Saved entries:
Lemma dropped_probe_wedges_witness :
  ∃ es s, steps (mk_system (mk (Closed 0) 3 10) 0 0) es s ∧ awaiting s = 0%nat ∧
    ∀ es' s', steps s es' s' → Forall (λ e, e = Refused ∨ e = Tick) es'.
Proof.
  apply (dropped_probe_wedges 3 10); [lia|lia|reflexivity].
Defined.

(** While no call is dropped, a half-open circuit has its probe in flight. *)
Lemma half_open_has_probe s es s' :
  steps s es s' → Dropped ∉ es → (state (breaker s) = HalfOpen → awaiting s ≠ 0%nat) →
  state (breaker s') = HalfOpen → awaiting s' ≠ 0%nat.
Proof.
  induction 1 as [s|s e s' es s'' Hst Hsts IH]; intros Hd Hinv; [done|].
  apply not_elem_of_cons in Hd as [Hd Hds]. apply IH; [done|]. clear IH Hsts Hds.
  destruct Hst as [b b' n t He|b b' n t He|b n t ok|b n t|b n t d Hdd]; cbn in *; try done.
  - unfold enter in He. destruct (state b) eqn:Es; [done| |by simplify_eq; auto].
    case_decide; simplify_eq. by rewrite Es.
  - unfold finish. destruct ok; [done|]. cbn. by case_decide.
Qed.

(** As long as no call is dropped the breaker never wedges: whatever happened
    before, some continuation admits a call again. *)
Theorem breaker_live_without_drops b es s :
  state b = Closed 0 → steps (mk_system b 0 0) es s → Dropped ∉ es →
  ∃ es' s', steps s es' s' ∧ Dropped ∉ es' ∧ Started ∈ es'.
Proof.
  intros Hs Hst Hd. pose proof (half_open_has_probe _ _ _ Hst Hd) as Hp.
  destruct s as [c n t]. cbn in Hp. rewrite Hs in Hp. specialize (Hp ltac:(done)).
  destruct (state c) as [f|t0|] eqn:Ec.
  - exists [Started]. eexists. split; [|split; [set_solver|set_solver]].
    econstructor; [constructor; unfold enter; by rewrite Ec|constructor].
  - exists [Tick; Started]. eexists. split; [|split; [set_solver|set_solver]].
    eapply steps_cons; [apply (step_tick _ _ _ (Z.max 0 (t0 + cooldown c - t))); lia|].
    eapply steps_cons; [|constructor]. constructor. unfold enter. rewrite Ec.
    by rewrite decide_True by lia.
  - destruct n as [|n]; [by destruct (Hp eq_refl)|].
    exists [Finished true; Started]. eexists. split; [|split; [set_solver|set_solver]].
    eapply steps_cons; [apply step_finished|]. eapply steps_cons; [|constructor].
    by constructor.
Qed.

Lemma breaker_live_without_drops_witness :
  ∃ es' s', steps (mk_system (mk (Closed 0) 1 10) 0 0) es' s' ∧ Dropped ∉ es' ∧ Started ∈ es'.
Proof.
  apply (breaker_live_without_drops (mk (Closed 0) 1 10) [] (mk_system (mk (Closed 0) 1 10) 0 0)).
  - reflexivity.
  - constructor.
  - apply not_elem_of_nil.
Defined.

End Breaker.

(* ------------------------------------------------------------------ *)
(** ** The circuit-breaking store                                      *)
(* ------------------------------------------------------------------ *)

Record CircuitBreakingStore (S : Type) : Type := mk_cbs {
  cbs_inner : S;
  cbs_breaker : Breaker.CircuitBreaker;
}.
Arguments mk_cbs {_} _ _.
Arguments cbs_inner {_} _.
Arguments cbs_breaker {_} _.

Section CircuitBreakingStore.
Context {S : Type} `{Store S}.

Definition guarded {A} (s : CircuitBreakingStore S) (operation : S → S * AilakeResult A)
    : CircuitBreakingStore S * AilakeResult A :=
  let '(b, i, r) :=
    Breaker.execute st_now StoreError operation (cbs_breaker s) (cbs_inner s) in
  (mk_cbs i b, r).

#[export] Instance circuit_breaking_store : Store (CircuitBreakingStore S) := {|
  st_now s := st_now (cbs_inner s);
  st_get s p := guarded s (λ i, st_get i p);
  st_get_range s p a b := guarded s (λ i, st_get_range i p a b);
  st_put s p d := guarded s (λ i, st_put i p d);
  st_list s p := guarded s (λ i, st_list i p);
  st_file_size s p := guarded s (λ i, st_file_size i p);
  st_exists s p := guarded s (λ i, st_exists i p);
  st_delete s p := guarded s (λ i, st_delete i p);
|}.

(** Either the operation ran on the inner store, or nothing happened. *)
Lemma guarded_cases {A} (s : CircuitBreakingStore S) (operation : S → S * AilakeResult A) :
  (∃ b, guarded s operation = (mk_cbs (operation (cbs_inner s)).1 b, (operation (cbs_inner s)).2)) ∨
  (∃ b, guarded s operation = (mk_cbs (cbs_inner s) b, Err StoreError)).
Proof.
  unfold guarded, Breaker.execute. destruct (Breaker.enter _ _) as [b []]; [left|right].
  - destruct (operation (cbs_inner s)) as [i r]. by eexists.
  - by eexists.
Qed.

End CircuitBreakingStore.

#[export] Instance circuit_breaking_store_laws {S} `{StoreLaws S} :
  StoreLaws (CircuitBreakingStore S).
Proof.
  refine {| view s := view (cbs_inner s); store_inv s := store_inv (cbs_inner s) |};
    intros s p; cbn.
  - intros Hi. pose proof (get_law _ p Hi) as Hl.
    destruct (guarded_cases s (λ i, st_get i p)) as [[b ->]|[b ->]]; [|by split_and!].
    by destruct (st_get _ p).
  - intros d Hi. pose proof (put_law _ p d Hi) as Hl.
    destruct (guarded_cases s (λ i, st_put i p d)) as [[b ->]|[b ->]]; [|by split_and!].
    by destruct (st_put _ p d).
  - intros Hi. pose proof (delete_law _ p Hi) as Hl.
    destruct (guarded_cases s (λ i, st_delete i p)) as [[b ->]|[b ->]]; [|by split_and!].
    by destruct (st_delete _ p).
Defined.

Task statement: Only a number is needed here: how many lines of the data include the word "execute"?

Answer section: 2